After playing sparingly during the 2024 regular season, Elam was pressed into action during the 2024 AFC Championship Game following an injury from Christian Benford. Elam struggled to defend the Chiefs receivers both in man and zone coverage, committed multiple penalties, and was cited as one of the reasons the Bills lost the game.

===Dallas Cowboys===
On March 12, 2025, Elam was traded to the Dallas Cowboys alongside a 2025 sixth-round pick (#204-Ajani Cornelius) in exchange for a 2025 fifth-round pick (#170-Jordan Hancock) and 2026 seventh-round pick (#228-VJ Payne). On May 1, the Cowboys declined the fifth-year option in Elam's contract, making him a free agent after the season. The Cowboys acquired Elam to improve their depth at cornerback after losing Jourdan Lewis in free agency and having All-Pro Trevon Diggs limited with a left knee injury. After starting in the first four games, his playing time began to fluctuate, until the Week 11 contest against the Las Vegas Raiders where he logged zero defensive snaps. The Cowboys waived him on November 22. He appeared in 10 games (seven starts), while allowing 24 receptions for 314 yards and three touchdowns.

===Tennessee Titans===
On November 26, 2025, Elam signed with the Tennessee Titans. He made four appearances for the Titans, recording one pass deflection, two fumble recoveries, and four combined tackles.

===Kansas City Chiefs===
On April 2, 2026, Elam signed with the Kansas City Chiefs on a one-year contract. The Chiefs released him on August 30.

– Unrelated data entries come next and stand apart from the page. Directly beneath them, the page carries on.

Lemma runs_rx_full chunk s (Q : unit -> Rx -> Prop) : (forall s', same s s' -> Q tt s') -> runs (rx_full chunk) s Q.
Proof.
  intros HQ. unfold rx_full. destruct (chunk <=? zlen (ops (rx_batch s))) eqn:Ec.
  - destruct (runs_rx_commit s Q) as (s' & a & Em & P); [auto|]. exists s', a. by rewrite Ec.
  - exists s, tt. rewrite Ec. split; [done|]. apply HQ, same_refl.
Qed.

Lemma runs_rx_flush s (Q : unit -> Rx -> Prop) : (forall s', same s s' -> ops (rx_batch s') = [] -> Q tt s') -> runs rx_flush s Q.
Proof.
  intros HQ. unfold rx_flush. destruct (ops (rx_batch s)) eqn:Eo.
  - exists s, tt. rewrite Eo. split; [done|]. apply HQ; [apply same_refl|done].
  - destruct (runs_rx_commit s Q HQ) as (s' & a & Em & P). exists s', a. by rewrite Eo.
Qed.

(** ** The sweep *)

(** [s'] is [s] with the keys that [P] accepts gone. *)
Record gone (P : bytes -> Prop) (s s' : Rx) : Prop := {
  gn_gone key : P key -> ahead_rx s' !! key = None;
  gn_kept key : ~ P key -> ahead_rx s' !! key = ahead_rx s !! key;
  gn_count : rebuilt s' = rebuilt s;
  gn_dels : deletes_rx s';
  gn_shrink key : is_Some (contents (rx_store s') !! key) -> is_Some (contents (rx_store s) !! key)
}.

Lemma runs_rx_sweep chunk (l : list (bytes * bytes)) : forall s (Q : unit -> Rx -> Prop),
  deletes_rx s -> (forall s', gone (λ key, key ∈ map fst l) s s' -> Q tt s') -> runs (rx_sweep chunk (map Ok l)) s Q.
Proof.
  induction l as [|[key v] l IH]; intros s Q D HQ; cbn [map rx_sweep].
  - apply runs_ret, HQ. split; try done. intros key Hin. by apply elem_of_nil in Hin.
  - apply runs_bind. eapply runs_reading; [done|]. apply runs_bind. eexists _, tt. split; [done|]. cbn [fst].
    set (s1 := mkReindex _ _ _). assert (deletes_rx s1) as D1 by (apply Forall_app; split; [done|by apply Forall_singleton]).
    assert (ahead_rx s1 = delete key (ahead_rx s)) as A1 by apply (apply_batch_snoc _ _ (key, None)).
    apply runs_bind, runs_rx_full. intros s2 [A2 R2 D2]. specialize (D2 D1) as [D2 C2].
    apply (IH s2); [done|]. intros s3 [G3 K3 R3 D3 C3]. apply HQ. split; [..|done|by intros k' ?%C3%C2].
    + intros key' Hin. destruct (decide (key' ∈ map fst l)) as [?|N]; [by apply G3|]. rewrite K3 by done.
      apply elem_of_cons in Hin as [->|?]; [|done]. rewrite A2, A1. apply lookup_delete_eq.
    + intros key' [N ?]%not_elem_of_cons. rewrite K3, A2, A1 by done. by apply lookup_delete_ne.
    + by rewrite R3, R2.
Qed.

(** The keys under one of the slots. *)
Definition under_slots (slots : list Slot) key : Prop := exists sl t, sl ∈ slots /\ key = gkey (E := E) sl t.

Lemma gkey_under (sl : Slot) key : (exists t, key = gkey (E := E) sl [] ++ t) <-> exists t, key = gkey (E := E) sl t.
Proof. unfold gkey. rewrite app_nil_r. split; intros [t ->]; exists t; by rewrite <- ?app_assoc. Qed.

#[local] Instance under_dec (sl : Slot) key : Decision (exists t, key = gkey (E := E) sl t).
Proof.
  destruct (decide (take (length (gkey (E := E) sl [])) key = gkey sl [])) as [T|T]; [left|right]; rewrite <- gkey_under;
    by rewrite <- take_prefix.
Defined.

(** A walk over a slot meets its keys. *)
Lemma slot_items (st : S) (sl : Slot) key : slot_ok sl -> long_keys (contents st) (gkey (E := E) sl []) ->
  key ∈ map fst (range_pairs (contents st) (gkey (E := E) sl []) (prefix_end (gkey (E := E) sl []))) <->
  is_Some (contents st !! key) /\ exists t, key = gkey (E := E) sl t.
Proof using h_bytes.
  intros Hs L. rewrite range_pairs_fst, range_keys_prefix by (done || (apply gkey_bytes; [done|done|by apply Forall_nil])).
  rewrite <- gkey_under, list_elem_of_fmap. split.
  - intros (t & -> & Ht%elem_of_carried). split; [done|by exists t].
  - intros [Hk [t ->]]. exists t. split; [done|by apply elem_of_carried].
Qed.

Lemma runs_rx_sweeps chunk slots : forall s (Q : unit -> Rx -> Prop),
  deletes_rx s -> Forall (λ sl, slot_ok sl /\ long_keys (contents (rx_store s)) (gkey (E := E) sl [])) slots ->
  (forall s', gone (under_slots slots) s s' -> Q tt s') -> runs (rx_sweeps (E := E) chunk slots) s Q.
Proof using h_bytes.
  induction slots as [|sl slots IH]; intros s Q D F HQ; cbn [rx_sweeps].
  - apply runs_ret, HQ. split; try done. by intros key (sl & t & Hd%elem_of_nil & _).
  - apply Forall_cons in F as [(Hs & L) F]. apply runs_bind. eapply runs_reading; [by apply face_key_ok|]. cbn [concat].
    apply runs_bind. unfold rx_scan. eapply runs_reading; [by rewrite scan_range_iter_spec|].
    apply runs_bind. apply runs_rx_sweep; [done|]. intros s1 [G1 K1 R1 D1 C1].
    apply (IH s1); [done|..].
    { eapply Forall_impl; [exact F|]. intros sl' [? L']. split; [done|]. intros key Hk. by apply L', C1. }
    intros s2 [G2 K2 R2 D2 C2]. apply HQ.
    assert (forall key, (exists t, key = gkey (E := E) sl t) -> ahead_rx s1 !! key = None) as Gone.
    { intros key U. destruct (ahead_rx s !! key) as [v|] eqn:Ea.
      - apply G1, slot_items; [done..|]. split; [|done]. apply (only_deletes_shrink _ _ _ D). by exists v.
      - destruct (decide (key ∈ map fst (range_pairs (contents (rx_store s)) (gkey (E := E) sl []) (prefix_end (gkey (E := E) sl [])))))
          as [?|N]; [by apply G1|]. by rewrite K1. }
    assert (forall key, ~ (exists t, key = gkey (E := E) sl t) -> ahead_rx s1 !! key = ahead_rx s !! key) as Kept.
    { intros key N. apply K1. intros Hin. by apply slot_items in Hin as [_ ?]. }
    split; [..|by rewrite R2|done|by intros key ?%C2%C1].
    + intros key (sl' & t & [->|Hsl]%elem_of_cons & ->); [|by apply G2; exists sl', t].
      destruct (decide (Exists (λ sl', exists t', gkey (E := E) sl t = gkey (E := E) sl' t') slots)) as [X|X].
      * apply Exists_exists in X as (sl' & Hsl & t' & Et). apply G2. by exists sl', t'.
      * rewrite K2 by (intros (sl' & t' & Hsl & Et); apply X, Exists_exists; exists sl'; split; [done|by exists t']). apply Gone. by exists t.
    + intros key N. rewrite K2 by (intros (sl' & t & Hsl & Et); apply N; exists sl', t; split; [by right|done]).
      apply Kept. intros [t Et]. apply N. exists sl, t. split; [by left|done].
Qed.
(** ** Deriving the faces *)

(** The rows of the store are those of the map. *)
Definition rows_in (c : gmap bytes bytes) M : Prop :=
  (forall id x, M !! id = Some x -> edge_fits id x) /\
  (forall id, 0 <= id < 2 ^ 64 -> c !! prik (E := E) id = edge_bytes <$> M !! id).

=== Los Angeles Chargers ===
On September 2, 2026, Elam was signed to the Los Angeles Chargers' practice squad.

==NFL career statistics==

Legend
| Bold | Career High |

===Regular season===

Year: Team; Games; Tackles; Interceptions; Fumbles
GP: GS; Cmb; Solo; Ast; TFL; Sck; Sfty; PD; Int; Yds; Avg; Lng; TD; FF; FR; Yds; Avg; TD
2022: BUF; 13; 6; 41; 29; 12; 1; 0.0; 0; 4; 2; 0; 0.0; 0; 0; 0; 0; –; –; –
2023: BUF; 3; 2; 14; 10; 4; 0; 0.0; 0; 0; 0; –; –; –; –; 0; 0; –; –; –
2024: BUF; 13; 4; 26; 17; 9; 2; 0.0; 0; 2; 0; –; –; –; –; 0; 1; 0; 0.0; 0
2025: DAL; 10; 7; 29; 19; 10; 0; 0.0; 0; 1; 0; –; –; –; –; 0; 0; –; –; –
TEN: 4; 0; 4; 3; 1; 1; 0.0; 0; 1; 0; –; –; –; –; 0; 2; 9; 4.5; 0
Career: 43; 19; 114; 78; 36; 4; 0.0; 0; 8; 2; 0; 0.0; 0; 0; 0; 3; 9; 3.0; 0

===Postseason===

Year: Team; Games; Tackles; Interceptions; Fumbles
GP: GS; Cmb; Solo; Ast; TFL; Sck; Sfty; PD; Int; Yds; Avg; Lng; TD; FF; FR; Yds; Avg; TD
2022: BUF; 2; 1; 6; 5; 1; 0; 0.0; 0; 2; 1; 0; 0.0; 0; 0; 0; 0; –; –; –
2023: BUF; 2; 0; 5; 1; 4; 0; 0.0; 0; 1; 1; 0; 0.0; 0; 0; 0; 0; –; –; –
2024: BUF; 1; 0; 3; 2; 1; 0; 0.0; 0; 0; 0; –; –; –; –; 0; 0; –; –; –
Career: 5; 1; 14; 8; 6; 0; 0.0; 0; 3; 2; 0; 0.0; 0; 0; 0; 0; 0; 0; 0

==Personal life==
Elam's father, Abram Elam, played college football at Kent State and in the NFL for seven seasons. His uncle, Matt Elam, also played football at Florida and was a first round selection in the 2013 NFL draft. Matt Elam currently plays for the Massachusetts Pirates of the Indoor Football League (IFL).